---------- Data to examine ----------

Lemma eval_if_loop_deeper (pairs : list (Expr * Expr)) (alt : Expr) (env0 : Frame) :
  outcome (_eval_if_loop ev1 pairs alt env0) ≠ Exhausted →
  _eval_if_loop ev2 pairs alt env0 = _eval_if_loop ev1 pairs alt env0.
Proof.
  induction pairs as [|[c k] rest IH]; cbn [_eval_if_loop]; [apply deeper|].
  apply bind_deeper. intros v _. destruct (truthy v); [apply deeper | apply IH].
Qed.

Lemma eval_args_deeper (args : list Expr) (env0 : Frame) :
  outcome (eval_args ev1 args env0) ≠ Exhausted →
  eval_args ev2 args env0 = eval_args ev1 args env0.
Proof.
  induction args as [|a rest IH]; cbn [eval_args]; [done|].
  apply bind_deeper. intros v _ Hrest. rewrite outcome_bind in Hrest.
  rewrite IH; [done|]. intros Hex. by rewrite Hex in Hrest.
Qed.

Lemma eval_call_closure_deeper (c : Closure) (vs : list Value) :
  outcome (_eval_call_closure ev1 c vs) ≠ Exhausted →
  _eval_call_closure ev2 c vs = _eval_call_closure ev1 c vs.
Proof.
  unfold _eval_call_closure.
  destruct (negb (length vs =? length (params c))%nat); [done | apply deeper].
Qed.

Lemma eval_call_deeper (op : Expr) (args : list Expr) (env0 : Frame) :
  outcome (_eval_call ev1 op args env0) ≠ Exhausted →
  _eval_call ev2 op args env0 = _eval_call ev1 op args env0.
Proof.
  unfold _eval_call. apply bind_deeper. intros f _ Hrest.
  rewrite outcome_bind in Hrest.
  rewrite eval_args_deeper by (intros Hex; by rewrite Hex in Hrest).
  destruct (outcome (eval_args ev1 args env0)) as [vs| |] eqn:Hvs; [| |done].
  - rewrite !(bind_Return _ _ _ Hvs).
    destruct f; try done. by rewrite eval_call_closure_deeper.
  - by rewrite !(bind_Raise _ _ _ Hvs).
Qed.

End deeper.

(** X8. The recursion depth that is available does not change a result: an
    evaluation that returns or raises within some depth does exactly the same,
    with the same nodes entered in the same order, at every larger depth. *)
Theorem deeper_recursion_same_run (fuel fuel' : nat) (e : Expr) (env0 : Frame) :
  (fuel ≤ fuel')%nat →
  outcome (_eval_expr fuel e env0) ≠ Exhausted →
  _eval_expr fuel' e env0 = _eval_expr fuel e env0.
Proof.
  revert fuel' e env0.
  induction fuel as [|fuel IH]; intros fuel' e env0 Hle Hrun; [done|].
  destruct fuel' as [|fuel']; [lia|].
  assert (Hdeeper : ∀ e' env', outcome (_eval_expr fuel e' env') ≠ Exhausted →
                               _eval_expr fuel' e' env' = _eval_expr fuel e' env').
  { intros e' env'. apply IH. lia. }
  destruct e; cbn [_eval_expr enter outcome snd] in Hrun |- *; try done.
  - unfold _eval_if in *.
    rewrite (eval_if_loop_deeper _ _ Hdeeper); [done | exact Hrun].
  - rewrite (eval_call_deeper _ _ Hdeeper); [done | exact Hrun].
Qed.

Lemma deeper_recursion_same_run_witness :
  let program := CallExpr (LambdaExpr ["x"] (SymbolLiteral "x")) [IntLiteral 3] in
  (3 ≤ 50)%nat
  ∧ outcome (_eval_expr 3 program base_env) ≠ Exhausted
  ∧ outcome (_eval_expr 50 program base_env) = Return (VInt 3).
Proof.
  intros program.
  assert (Hle : (3 ≤ 50)%nat) by lia.
  assert (Hrun : outcome (_eval_expr 3 program base_env) ≠ Exhausted)
    by (vm_compute; discriminate).
  split; [exact Hle|]. split; [exact Hrun|].
  rewrite (deeper_recursion_same_run 3 50 program base_env Hle Hrun).
  vm_compute. reflexivity.
Defined.

(** ** Recursion by self-application *)

Lemma eval_if_single (fuel : nat) (c k alt : Expr) (env0 : Frame) (v : Value) :
  outcome (_eval_expr fuel c env0) = Return v →
  outcome (_eval_expr (S fuel) (IfExpr [c] [k] alt) env0)
  = if truthy v then outcome (_eval_expr fuel k env0)
    else outcome (_eval_expr fuel alt env0).
Proof.
  intros Hv. cbn [_eval_expr enter outcome snd]. unfold _eval_if.
  cbn [zip zip_with _eval_if_loop]. rewrite (bind_Return _ _ _ Hv).
  by destruct (truthy v).
Qed.

Lemma factorial_frame_n (n : Z) : get (factorial_frame n) "n" = Some (VInt n).
Proof.
  unfold factorial_frame. cbn [get].
  rewrite (call_bindings_lookup _ _ 1 "n" (VInt n)); try reflexivity.
  cbn. apply not_elem_of_nil.
Qed.

Lemma factorial_frame_self (n : Z) :
  get (factorial_frame n) "self" = Some (VClosure factorial_closure).
Proof.
  unfold factorial_frame. cbn [get].
  rewrite (call_bindings_lookup _ _ 0 "self" (VClosure factorial_closure));
    try reflexivity.
  cbn. by intros [=]%list_elem_of_singleton.
Qed.

Lemma factorial_frame_builtin (n : Z) (name : string) (b : Builtin) :
  name ∉ ["self"; "n"] → BUILTINS !! name = Some b →
  get (factorial_frame n) name = Some (VBuiltin b).
Proof.
  intros Hname Hb. unfold factorial_frame. cbn [get].
  rewrite (call_bindings_notin _ _ _ Hname).
  change (get base_env name = Some (VBuiltin b)).
  by rewrite base_env_get, Hb.
Qed.

Ltac not_a_parameter :=
  let H := fresh in
  intros H; repeat (apply elem_of_cons in H as [H|H]; [discriminate H|]);
  by apply elem_of_nil in H.

Lemma factorial_condition (fuel : nat) (n : Z) :
  outcome (_eval_expr (S (S fuel))
             (CallExpr (SymbolLiteral "=") [SymbolLiteral "n"; IntLiteral 0])
             (factorial_frame n))
  = Return (VBool (n =? 0)).
Proof.
  rewrite (eval_call_builtin_run _ _ _ _ (NumberNumberToBool Host.eq) [VInt n; VInt 0]).
  - rewrite (builtin_compare_call _ _ _ (Host.NInt n) (Host.NInt 0)) by reflexivity.
    unfold Host.eq, Host.compare.
    destruct (Z.compare_spec n 0) as [->|Hlt|Hgt]; [done| |];
      by replace (n =? 0) with false by (symmetry; apply Z.eqb_neq; lia).
  - by rewrite (eval_symbol_bound _ _ _ (VBuiltin (NumberNumberToBool Host.eq)))
      by first [done | apply factorial_frame_builtin; [not_a_parameter | apply lookup_eq]].
  - repeat constructor.
Qed.

Lemma factorial_predecessor (fuel : nat) (n : Z) :
  outcome (_eval_expr (S (S fuel))
             (CallExpr (SymbolLiteral "-") [SymbolLiteral "n"; IntLiteral 1])
             (factorial_frame n))
  = Return (VInt (n - 1)).
Proof.
  rewrite (eval_call_builtin_run _ _ _ _ (NumberNumberToNumber Host.sub) [VInt n; VInt 1]).
  - by rewrite (builtin_number_call _ _ _ (Host.NInt n) (Host.NInt 1)).
  - by rewrite (eval_symbol_bound _ _ _ (VBuiltin (NumberNumberToNumber Host.sub)))
      by first [done | apply factorial_frame_builtin; [not_a_parameter | apply lookup_sub]].
  - repeat constructor.
Qed.

Lemma factorial_body_run (k : nat) :
  ∀ fuel, (3 * k + 3 ≤ fuel)%nat →
    outcome (_eval_expr fuel factorial_body (factorial_frame (Z.of_nat k)))
    = Return (VInt (factorial_value k)).
Proof.
  induction k as [|k IH]; intros fuel Hfuel.
  - destruct fuel as [|[|[|fuel]]]; try lia.
    unfold factorial_body.
    rewrite (eval_if_single _ _ _ _ _ _ (factorial_condition fuel 0)).
    reflexivity.
  - destruct fuel as [|[|[|[|[|[|fuel]]]]]]; try lia.
    unfold factorial_body.
    rewrite (eval_if_single _ _ _ _ _ _ (factorial_condition _ (Z.of_nat (S k)))).
    replace (Z.of_nat (S k) =? 0) with false by (symmetry; apply Z.eqb_neq; lia).
    cbn [truthy].
    rewrite (eval_call_builtin_run _ _ _ _ (NumberNumberToNumber Host.mul)
               [VInt (Z.of_nat (S k)); VInt (factorial_value k)]).
    + by rewrite (builtin_number_call _ _ _ (Host.NInt (Z.of_nat (S k)))
                    (Host.NInt (factorial_value k))).
    + by rewrite (eval_symbol_bound _ _ _ (VBuiltin (NumberNumberToNumber Host.mul)))
      by first [done | apply factorial_frame_builtin; [not_a_parameter | apply lookup_mul]].
    + constructor; [|constructor; [|constructor]].
      * by rewrite (eval_symbol_bound _ _ _ (VInt (Z.of_nat (S k))))
          by (done || apply factorial_frame_n).
      * rewrite (eval_call_closure_run _ _ _ _ factorial_closure
                   [VClosure factorial_closure; VInt (Z.of_nat (S k) - 1)]).
        -- rewrite eval_call_closure_body by reflexivity.
           replace (Z.of_nat (S k) - 1) with (Z.of_nat k) by lia.
           apply IH. lia.
        -- by rewrite (eval_symbol_bound _ _ _ (VClosure factorial_closure))
             by (done || apply factorial_frame_self).
        -- constructor; [|constructor; [|constructor]].
           ++ by rewrite (eval_symbol_bound _ _ _ (VClosure factorial_closure))
                by (done || apply factorial_frame_self).
           ++ apply factorial_predecessor.
Qed.



Lemma bind_Exhausted {A B} (m : Run A) (k : A → Run B) :
  outcome m = Exhausted → outcome (m ≫= k) = Exhausted.
Proof. intros Hm. by rewrite outcome_bind, Hm. Qed.

Lemma eval_args_exhausted ev (args : list Expr) (env0 : Frame) (i : nat) (a : Expr) :
  args !! i = Some a →
  forallb (λ a', returns (ev a' env0)) (take i args) = true →
  outcome (ev a env0) = Exhausted →
  outcome (eval_args ev args env0) = Exhausted.
Proof.
  revert i. induction args as [|a0 args IH]; intros [|i] Ha Hpre He;
    try discriminate; cbn in Ha.
  - injection Ha as ->. cbn [eval_args]. by apply bind_Exhausted.
  - cbn [take forallb] in Hpre. apply andb_true_iff in Hpre as [H0 Hpre].
    apply returns_inv in H0 as [v Hv].
    cbn [eval_args]. rewrite outcome_bind, Hv.
    apply bind_Exhausted. by apply (IH i).
Qed.

Lemma eval_call_argument_exhausted (fuel : nat) (op : Expr) (args : list Expr)
    (env0 : Frame) (f : Value) (i : nat) (a : Expr) :
  outcome (_eval_expr fuel op env0) = Return f →
  args !! i = Some a →
  forallb (λ a', returns (_eval_expr fuel a' env0)) (take i args) = true →
  outcome (_eval_expr fuel a env0) = Exhausted →
  outcome (_eval_expr (S fuel) (CallExpr op args) env0) = Exhausted.
Proof.
  intros Hf Ha Hpre He.
  change (outcome (_eval_call (_eval_expr fuel) op args env0) = Exhausted).
  unfold _eval_call. rewrite outcome_bind, Hf. apply bind_Exhausted.
  by apply (eval_args_exhausted _ args env0 i a).
Qed.

Lemma factorial_recursive_call (fuel : nat) (n : Z) :
  outcome (_eval_expr (S (S (S fuel)))
             (CallExpr (SymbolLiteral "self")
                [SymbolLiteral "self";
                 CallExpr (SymbolLiteral "-") [SymbolLiteral "n"; IntLiteral 1]])
             (factorial_frame n))
  = outcome (_eval_expr (S (S fuel)) factorial_body (factorial_frame (n - 1))).
Proof.
  rewrite (eval_call_closure_run _ _ _ _ factorial_closure
             [VClosure factorial_closure; VInt (n - 1)]).
  - by rewrite eval_call_closure_body.
  - by rewrite (eval_symbol_bound _ _ _ (VClosure factorial_closure))
      by (done || apply factorial_frame_self).
  - constructor; [|constructor; [|constructor]].
    + by rewrite (eval_symbol_bound _ _ _ (VClosure factorial_closure))
        by (done || apply factorial_frame_self).
    + apply factorial_predecessor.
Qed.

Lemma factorial_body_diverges (fuel : nat) :
  ∀ n, n < 0 →
    outcome (_eval_expr fuel factorial_body (factorial_frame n)) = Exhausted.
Proof.
  induction fuel as [fuel IH] using lt_wf_ind. intros n Hn.
  destruct fuel as [|[|[|fuel]]]; try reflexivity.
  unfold factorial_body.
  rewrite (eval_if_single _ _ _ _ _ _ (factorial_condition fuel n)).
  replace (n =? 0) with false by (symmetry; apply Z.eqb_neq; lia).
  cbn [truthy].
  apply (eval_call_argument_exhausted _ _ _ _
           (VBuiltin (NumberNumberToNumber Host.mul)) 1
           (CallExpr (SymbolLiteral "self")
              [SymbolLiteral "self";
               CallExpr (SymbolLiteral "-") [SymbolLiteral "n"; IntLiteral 1]])).
  - by rewrite (eval_symbol_bound _ _ _ (VBuiltin (NumberNumberToNumber Host.mul)))
      by first [done | apply factorial_frame_builtin; [not_a_parameter | apply lookup_mul]].
  - reflexivity.
  - cbn [take forallb]. unfold returns.
    by rewrite (eval_symbol_bound _ _ _ (VInt n)) by (done || apply factorial_frame_n).
  - destruct fuel as [|[|fuel]]; try reflexivity.
    rewrite factorial_recursive_call. apply IH; lia.
Qed.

----------

Activity>
Please transcribe the data above without changes, from its first line to its "Lemma eval_args_deeper (args" line, and leave out anything past that.

Reply>
Lemma eval_if_loop_deeper (pairs : list (Expr * Expr)) (alt : Expr) (env0 : Frame) :
  outcome (_eval_if_loop ev1 pairs alt env0) ≠ Exhausted →
  _eval_if_loop ev2 pairs alt env0 = _eval_if_loop ev1 pairs alt env0.
Proof.
  induction pairs as [|[c k] rest IH]; cbn [_eval_if_loop]; [apply deeper|].
  apply bind_deeper. intros v _. destruct (truthy v); [apply deeper | apply IH].
Qed.

Lemma eval_args_deeper (args : list Expr) (env0 : Frame) :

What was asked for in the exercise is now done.